## Dataset entries

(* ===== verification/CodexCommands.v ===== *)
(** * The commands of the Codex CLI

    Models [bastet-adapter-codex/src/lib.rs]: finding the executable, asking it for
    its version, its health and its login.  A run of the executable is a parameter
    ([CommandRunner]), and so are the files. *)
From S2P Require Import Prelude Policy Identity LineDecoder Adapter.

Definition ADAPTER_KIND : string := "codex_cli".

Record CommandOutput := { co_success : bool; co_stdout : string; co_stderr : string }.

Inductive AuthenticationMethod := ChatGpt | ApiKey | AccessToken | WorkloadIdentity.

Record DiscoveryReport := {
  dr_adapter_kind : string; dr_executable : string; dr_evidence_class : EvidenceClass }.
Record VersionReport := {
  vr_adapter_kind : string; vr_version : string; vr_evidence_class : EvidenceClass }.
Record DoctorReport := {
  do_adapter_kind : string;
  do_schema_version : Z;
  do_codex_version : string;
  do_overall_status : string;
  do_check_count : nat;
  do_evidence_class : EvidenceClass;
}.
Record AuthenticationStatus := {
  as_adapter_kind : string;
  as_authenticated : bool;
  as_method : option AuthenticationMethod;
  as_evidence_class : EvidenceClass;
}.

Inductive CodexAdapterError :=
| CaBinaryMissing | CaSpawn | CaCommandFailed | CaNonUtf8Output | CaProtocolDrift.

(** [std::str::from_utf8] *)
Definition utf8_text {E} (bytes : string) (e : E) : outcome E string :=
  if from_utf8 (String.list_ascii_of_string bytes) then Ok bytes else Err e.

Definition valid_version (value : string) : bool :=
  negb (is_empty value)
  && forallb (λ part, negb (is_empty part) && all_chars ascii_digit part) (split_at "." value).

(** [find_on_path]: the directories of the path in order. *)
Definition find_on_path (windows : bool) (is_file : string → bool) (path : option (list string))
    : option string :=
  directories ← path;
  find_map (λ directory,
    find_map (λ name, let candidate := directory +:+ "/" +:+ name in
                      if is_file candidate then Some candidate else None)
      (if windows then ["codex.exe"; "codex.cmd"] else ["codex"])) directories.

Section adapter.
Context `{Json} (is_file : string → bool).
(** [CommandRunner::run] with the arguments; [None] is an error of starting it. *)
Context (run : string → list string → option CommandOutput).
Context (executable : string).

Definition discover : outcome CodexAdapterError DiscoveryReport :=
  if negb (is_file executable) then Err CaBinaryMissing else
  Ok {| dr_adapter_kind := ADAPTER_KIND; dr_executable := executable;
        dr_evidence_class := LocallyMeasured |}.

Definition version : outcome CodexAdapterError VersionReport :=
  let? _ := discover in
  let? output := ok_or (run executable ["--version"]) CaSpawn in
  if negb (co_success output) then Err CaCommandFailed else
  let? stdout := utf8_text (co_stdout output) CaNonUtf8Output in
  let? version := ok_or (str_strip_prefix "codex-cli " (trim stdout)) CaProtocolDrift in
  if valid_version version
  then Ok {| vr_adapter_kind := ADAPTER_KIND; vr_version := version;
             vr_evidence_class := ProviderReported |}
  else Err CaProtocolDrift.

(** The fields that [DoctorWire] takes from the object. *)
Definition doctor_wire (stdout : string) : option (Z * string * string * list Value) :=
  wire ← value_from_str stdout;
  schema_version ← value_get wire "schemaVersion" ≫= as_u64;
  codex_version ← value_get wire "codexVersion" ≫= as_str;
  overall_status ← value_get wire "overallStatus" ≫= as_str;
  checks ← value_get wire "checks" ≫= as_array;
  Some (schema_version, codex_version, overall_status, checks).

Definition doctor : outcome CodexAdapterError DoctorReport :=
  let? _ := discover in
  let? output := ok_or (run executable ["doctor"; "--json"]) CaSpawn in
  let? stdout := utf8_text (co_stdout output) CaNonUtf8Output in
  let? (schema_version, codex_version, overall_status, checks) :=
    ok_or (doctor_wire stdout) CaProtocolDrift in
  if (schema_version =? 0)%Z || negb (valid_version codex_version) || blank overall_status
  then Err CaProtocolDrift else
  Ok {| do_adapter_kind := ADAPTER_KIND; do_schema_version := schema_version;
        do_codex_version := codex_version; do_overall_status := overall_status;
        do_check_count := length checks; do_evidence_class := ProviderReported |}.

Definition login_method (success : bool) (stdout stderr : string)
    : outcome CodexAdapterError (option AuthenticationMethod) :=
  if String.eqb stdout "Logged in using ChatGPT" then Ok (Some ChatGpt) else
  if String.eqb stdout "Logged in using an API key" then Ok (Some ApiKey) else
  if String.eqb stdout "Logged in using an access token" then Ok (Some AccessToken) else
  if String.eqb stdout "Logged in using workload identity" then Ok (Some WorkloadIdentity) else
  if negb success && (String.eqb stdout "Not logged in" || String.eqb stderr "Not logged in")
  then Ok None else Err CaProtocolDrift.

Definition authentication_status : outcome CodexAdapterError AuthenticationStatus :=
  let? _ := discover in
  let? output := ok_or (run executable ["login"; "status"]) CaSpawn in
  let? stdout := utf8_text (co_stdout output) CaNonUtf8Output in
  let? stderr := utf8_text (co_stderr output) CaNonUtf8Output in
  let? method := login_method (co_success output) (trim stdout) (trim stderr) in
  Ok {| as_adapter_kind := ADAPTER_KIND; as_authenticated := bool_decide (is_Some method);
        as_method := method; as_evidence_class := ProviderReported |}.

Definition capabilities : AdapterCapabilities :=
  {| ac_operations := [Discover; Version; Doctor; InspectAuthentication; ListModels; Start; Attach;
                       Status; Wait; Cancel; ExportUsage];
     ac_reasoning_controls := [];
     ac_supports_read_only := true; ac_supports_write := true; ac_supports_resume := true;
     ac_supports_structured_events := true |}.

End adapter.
==
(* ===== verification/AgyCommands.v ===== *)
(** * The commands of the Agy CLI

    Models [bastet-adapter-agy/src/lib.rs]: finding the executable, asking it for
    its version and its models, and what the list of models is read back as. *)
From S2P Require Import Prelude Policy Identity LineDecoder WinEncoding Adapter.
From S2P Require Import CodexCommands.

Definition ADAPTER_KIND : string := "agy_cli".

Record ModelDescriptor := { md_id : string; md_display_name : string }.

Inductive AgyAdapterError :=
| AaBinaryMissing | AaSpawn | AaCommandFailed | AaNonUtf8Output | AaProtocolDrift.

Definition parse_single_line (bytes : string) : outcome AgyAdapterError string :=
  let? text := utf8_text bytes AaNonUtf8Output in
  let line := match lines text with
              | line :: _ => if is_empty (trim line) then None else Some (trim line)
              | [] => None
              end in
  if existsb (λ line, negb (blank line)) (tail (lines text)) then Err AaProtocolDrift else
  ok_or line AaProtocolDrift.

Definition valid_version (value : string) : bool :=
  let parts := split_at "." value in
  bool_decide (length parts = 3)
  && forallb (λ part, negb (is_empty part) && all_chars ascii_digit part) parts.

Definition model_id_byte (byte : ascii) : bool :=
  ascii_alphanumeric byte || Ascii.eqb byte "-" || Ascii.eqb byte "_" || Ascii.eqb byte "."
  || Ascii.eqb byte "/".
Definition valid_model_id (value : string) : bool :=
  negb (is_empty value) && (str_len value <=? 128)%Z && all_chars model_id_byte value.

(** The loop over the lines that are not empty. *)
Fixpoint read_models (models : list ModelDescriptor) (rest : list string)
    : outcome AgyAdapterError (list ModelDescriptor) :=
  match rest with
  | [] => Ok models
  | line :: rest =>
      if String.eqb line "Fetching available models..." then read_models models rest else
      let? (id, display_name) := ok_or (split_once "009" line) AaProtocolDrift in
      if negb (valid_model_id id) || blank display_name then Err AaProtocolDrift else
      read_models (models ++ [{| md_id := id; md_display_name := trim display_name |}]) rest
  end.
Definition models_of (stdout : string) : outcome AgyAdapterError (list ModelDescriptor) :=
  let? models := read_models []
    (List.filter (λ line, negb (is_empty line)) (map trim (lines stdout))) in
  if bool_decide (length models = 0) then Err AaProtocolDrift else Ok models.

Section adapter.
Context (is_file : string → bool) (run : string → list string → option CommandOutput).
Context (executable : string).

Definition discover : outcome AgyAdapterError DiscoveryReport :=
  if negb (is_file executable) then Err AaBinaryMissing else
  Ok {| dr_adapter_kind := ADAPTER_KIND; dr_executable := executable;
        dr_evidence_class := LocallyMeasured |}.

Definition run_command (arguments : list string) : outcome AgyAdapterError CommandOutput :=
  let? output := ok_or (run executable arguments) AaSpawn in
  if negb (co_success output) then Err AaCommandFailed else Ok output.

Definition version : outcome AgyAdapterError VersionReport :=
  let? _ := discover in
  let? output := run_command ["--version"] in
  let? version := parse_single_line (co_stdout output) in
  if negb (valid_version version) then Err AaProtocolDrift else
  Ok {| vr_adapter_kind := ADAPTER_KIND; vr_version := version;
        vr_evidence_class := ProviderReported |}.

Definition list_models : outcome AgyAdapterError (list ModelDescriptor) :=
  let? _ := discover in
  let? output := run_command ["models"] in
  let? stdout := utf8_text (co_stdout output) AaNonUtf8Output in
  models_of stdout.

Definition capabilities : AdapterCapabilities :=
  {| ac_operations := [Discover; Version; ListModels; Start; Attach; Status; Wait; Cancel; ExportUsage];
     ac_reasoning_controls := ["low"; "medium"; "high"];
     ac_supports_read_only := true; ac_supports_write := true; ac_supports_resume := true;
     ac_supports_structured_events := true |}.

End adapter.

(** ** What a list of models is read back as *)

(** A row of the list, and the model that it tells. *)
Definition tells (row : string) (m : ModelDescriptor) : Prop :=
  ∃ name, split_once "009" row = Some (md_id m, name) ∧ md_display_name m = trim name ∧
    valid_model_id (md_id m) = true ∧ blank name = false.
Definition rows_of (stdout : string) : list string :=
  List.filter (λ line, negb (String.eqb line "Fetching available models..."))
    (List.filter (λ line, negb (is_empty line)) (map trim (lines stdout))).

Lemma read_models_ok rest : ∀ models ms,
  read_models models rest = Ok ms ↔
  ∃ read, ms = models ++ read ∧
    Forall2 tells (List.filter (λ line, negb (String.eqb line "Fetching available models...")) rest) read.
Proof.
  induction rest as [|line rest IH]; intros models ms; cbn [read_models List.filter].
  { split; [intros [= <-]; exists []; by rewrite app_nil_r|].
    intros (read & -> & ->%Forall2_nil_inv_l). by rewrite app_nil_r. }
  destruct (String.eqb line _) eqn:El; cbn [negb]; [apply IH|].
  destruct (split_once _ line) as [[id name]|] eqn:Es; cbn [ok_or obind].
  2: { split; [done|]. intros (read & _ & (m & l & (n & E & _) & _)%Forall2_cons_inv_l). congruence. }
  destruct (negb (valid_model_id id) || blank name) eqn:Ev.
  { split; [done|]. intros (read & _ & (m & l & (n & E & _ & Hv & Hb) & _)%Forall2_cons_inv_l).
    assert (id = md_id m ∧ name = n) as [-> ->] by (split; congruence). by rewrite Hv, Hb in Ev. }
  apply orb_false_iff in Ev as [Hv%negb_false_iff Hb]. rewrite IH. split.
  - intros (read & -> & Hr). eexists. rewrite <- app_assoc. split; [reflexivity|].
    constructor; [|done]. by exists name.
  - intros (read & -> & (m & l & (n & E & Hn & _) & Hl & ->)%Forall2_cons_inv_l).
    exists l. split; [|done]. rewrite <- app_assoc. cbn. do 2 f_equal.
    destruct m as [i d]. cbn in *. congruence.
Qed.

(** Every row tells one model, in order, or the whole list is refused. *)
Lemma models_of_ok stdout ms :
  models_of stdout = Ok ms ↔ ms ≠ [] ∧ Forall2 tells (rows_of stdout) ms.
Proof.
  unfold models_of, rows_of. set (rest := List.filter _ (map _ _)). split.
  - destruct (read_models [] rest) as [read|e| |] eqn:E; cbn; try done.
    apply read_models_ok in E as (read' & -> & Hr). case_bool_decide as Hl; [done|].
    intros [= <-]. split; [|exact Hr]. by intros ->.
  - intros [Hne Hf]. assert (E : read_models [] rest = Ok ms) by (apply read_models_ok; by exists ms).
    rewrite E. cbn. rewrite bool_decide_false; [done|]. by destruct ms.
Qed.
...
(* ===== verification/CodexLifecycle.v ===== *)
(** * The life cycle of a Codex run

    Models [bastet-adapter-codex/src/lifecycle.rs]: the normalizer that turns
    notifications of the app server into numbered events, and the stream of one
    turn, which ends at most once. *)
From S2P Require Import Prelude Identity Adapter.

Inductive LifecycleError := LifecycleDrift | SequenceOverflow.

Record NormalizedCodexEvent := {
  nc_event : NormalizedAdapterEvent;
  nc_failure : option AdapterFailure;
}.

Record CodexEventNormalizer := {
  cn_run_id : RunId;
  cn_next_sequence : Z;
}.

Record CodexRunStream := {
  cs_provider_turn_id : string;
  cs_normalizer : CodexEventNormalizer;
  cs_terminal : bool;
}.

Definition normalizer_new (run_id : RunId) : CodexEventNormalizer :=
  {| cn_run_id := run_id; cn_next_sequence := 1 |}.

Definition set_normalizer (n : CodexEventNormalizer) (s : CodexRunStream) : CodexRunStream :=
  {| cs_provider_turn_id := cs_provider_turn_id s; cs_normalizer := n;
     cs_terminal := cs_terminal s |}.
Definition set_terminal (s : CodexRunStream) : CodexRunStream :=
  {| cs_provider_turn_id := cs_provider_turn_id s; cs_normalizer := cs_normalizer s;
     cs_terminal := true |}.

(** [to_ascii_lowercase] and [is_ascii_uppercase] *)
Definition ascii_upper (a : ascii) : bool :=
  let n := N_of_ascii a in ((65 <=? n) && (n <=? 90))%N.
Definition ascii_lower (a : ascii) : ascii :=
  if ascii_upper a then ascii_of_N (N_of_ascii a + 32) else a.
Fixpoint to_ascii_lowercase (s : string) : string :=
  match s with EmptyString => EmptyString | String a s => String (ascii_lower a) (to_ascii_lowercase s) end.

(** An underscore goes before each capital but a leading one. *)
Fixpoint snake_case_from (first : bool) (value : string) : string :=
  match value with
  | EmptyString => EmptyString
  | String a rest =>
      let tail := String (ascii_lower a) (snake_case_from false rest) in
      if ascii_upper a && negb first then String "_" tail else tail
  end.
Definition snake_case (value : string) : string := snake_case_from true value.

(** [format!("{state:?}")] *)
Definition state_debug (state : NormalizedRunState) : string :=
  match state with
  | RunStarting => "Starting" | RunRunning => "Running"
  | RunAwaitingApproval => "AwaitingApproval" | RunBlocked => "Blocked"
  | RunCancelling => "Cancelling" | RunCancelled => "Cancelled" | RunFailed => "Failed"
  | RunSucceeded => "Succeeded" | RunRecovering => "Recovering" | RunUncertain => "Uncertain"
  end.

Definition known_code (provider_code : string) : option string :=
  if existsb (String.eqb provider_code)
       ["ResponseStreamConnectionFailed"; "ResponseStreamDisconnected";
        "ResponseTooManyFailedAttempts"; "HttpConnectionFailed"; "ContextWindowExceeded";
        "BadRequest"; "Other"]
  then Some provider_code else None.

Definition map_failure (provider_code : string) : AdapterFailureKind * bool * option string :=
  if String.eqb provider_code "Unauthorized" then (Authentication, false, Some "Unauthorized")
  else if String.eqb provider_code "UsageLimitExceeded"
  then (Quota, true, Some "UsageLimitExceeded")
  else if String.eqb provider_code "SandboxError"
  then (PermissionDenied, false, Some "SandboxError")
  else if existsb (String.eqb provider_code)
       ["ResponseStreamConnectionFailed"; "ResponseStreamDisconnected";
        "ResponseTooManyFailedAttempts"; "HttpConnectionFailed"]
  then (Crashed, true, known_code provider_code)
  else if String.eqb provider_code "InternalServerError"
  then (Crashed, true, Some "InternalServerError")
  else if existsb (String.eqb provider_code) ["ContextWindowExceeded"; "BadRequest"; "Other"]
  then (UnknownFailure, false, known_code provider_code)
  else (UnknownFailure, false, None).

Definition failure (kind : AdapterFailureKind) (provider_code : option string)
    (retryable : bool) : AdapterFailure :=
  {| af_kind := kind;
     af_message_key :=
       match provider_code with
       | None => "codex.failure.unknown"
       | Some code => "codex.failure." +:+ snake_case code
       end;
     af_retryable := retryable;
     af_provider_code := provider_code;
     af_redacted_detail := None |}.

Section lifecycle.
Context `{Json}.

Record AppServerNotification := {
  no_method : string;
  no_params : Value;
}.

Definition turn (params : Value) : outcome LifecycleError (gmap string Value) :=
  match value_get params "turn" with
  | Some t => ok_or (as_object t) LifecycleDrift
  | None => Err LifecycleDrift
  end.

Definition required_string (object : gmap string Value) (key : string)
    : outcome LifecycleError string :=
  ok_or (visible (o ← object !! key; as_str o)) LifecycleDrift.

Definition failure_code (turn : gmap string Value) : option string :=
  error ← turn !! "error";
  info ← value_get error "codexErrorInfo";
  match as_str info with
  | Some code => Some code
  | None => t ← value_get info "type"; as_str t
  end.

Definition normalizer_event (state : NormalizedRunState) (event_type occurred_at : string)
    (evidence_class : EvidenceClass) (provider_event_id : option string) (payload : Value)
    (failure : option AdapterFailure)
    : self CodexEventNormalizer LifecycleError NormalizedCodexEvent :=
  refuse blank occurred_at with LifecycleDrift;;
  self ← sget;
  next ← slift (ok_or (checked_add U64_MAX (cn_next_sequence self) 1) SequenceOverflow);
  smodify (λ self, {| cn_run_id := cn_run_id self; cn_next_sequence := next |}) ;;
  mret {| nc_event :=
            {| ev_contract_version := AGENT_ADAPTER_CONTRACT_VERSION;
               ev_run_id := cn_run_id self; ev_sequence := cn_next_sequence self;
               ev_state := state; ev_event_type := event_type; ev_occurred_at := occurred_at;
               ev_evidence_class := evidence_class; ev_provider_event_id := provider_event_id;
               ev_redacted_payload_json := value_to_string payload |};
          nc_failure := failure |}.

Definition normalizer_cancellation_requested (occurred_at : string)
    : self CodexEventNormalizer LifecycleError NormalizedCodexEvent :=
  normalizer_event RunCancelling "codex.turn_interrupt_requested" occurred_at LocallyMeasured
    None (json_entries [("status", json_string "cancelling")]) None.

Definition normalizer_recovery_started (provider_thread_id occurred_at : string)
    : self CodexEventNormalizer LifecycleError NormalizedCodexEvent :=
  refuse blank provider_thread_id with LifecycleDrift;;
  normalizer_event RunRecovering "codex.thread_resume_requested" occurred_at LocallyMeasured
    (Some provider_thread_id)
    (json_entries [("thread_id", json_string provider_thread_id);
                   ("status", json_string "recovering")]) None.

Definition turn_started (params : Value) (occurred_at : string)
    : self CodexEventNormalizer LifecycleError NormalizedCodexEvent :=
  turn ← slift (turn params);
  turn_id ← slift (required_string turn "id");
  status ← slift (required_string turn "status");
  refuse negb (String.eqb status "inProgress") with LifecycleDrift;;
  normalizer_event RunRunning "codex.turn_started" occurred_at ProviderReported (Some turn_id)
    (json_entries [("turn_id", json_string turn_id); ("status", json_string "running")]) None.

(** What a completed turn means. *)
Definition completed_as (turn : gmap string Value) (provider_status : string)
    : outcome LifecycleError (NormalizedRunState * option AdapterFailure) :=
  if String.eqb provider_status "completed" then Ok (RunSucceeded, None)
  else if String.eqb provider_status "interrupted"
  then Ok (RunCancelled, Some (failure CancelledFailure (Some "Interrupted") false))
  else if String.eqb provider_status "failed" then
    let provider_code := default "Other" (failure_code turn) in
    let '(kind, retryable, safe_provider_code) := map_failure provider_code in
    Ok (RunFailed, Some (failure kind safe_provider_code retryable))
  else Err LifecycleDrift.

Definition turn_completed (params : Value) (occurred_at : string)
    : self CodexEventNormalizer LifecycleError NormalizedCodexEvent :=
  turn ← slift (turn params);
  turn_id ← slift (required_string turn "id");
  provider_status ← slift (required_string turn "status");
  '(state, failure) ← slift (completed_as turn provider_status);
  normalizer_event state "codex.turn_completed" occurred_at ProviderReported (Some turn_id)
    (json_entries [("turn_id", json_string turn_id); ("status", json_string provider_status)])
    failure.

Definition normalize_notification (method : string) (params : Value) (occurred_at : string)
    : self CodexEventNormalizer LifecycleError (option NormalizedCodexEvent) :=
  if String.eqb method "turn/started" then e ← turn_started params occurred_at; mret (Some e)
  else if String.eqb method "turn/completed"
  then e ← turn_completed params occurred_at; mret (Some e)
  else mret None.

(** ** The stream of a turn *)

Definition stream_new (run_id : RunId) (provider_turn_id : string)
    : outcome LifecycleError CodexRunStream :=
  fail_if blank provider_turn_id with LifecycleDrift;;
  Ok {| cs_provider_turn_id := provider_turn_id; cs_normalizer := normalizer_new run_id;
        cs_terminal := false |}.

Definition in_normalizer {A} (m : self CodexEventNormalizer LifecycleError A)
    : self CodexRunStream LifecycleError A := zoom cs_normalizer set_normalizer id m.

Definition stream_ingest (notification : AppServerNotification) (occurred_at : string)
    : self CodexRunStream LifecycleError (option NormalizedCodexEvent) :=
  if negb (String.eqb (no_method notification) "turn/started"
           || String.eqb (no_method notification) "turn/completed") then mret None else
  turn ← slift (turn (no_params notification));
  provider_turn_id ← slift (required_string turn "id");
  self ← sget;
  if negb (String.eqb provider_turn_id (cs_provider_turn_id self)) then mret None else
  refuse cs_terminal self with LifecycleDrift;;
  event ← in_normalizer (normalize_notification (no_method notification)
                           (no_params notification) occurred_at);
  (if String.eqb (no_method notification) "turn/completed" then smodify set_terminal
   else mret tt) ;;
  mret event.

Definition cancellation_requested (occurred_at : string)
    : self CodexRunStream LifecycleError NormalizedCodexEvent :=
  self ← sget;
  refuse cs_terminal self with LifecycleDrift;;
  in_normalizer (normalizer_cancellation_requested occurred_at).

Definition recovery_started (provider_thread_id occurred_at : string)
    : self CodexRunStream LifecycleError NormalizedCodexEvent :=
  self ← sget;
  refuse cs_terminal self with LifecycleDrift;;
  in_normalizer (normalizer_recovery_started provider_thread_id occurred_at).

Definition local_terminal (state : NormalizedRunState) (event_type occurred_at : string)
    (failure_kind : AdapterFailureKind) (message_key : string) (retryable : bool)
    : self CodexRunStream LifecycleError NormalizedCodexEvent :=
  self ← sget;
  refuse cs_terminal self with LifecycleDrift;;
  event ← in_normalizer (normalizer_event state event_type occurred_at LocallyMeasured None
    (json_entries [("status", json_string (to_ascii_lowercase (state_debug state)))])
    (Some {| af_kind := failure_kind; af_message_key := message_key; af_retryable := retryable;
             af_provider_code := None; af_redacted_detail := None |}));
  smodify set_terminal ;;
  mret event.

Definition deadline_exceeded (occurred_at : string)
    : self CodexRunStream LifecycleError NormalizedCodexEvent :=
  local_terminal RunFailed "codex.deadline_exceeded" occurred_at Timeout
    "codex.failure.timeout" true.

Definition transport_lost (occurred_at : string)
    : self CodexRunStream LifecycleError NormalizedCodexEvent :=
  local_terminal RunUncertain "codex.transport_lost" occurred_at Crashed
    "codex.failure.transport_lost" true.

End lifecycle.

## Exercise
Search the entries for the word "CaProtocolDrift", then copy every line in which it is found.

## Finished task
| CaBinaryMissing | CaSpawn | CaCommandFailed | CaNonUtf8Output | CaProtocolDrift.
  let? version := ok_or (str_strip_prefix "codex-cli " (trim stdout)) CaProtocolDrift in
  else Err CaProtocolDrift.
    ok_or (doctor_wire stdout) CaProtocolDrift in
  then Err CaProtocolDrift else
  then Ok None else Err CaProtocolDrift.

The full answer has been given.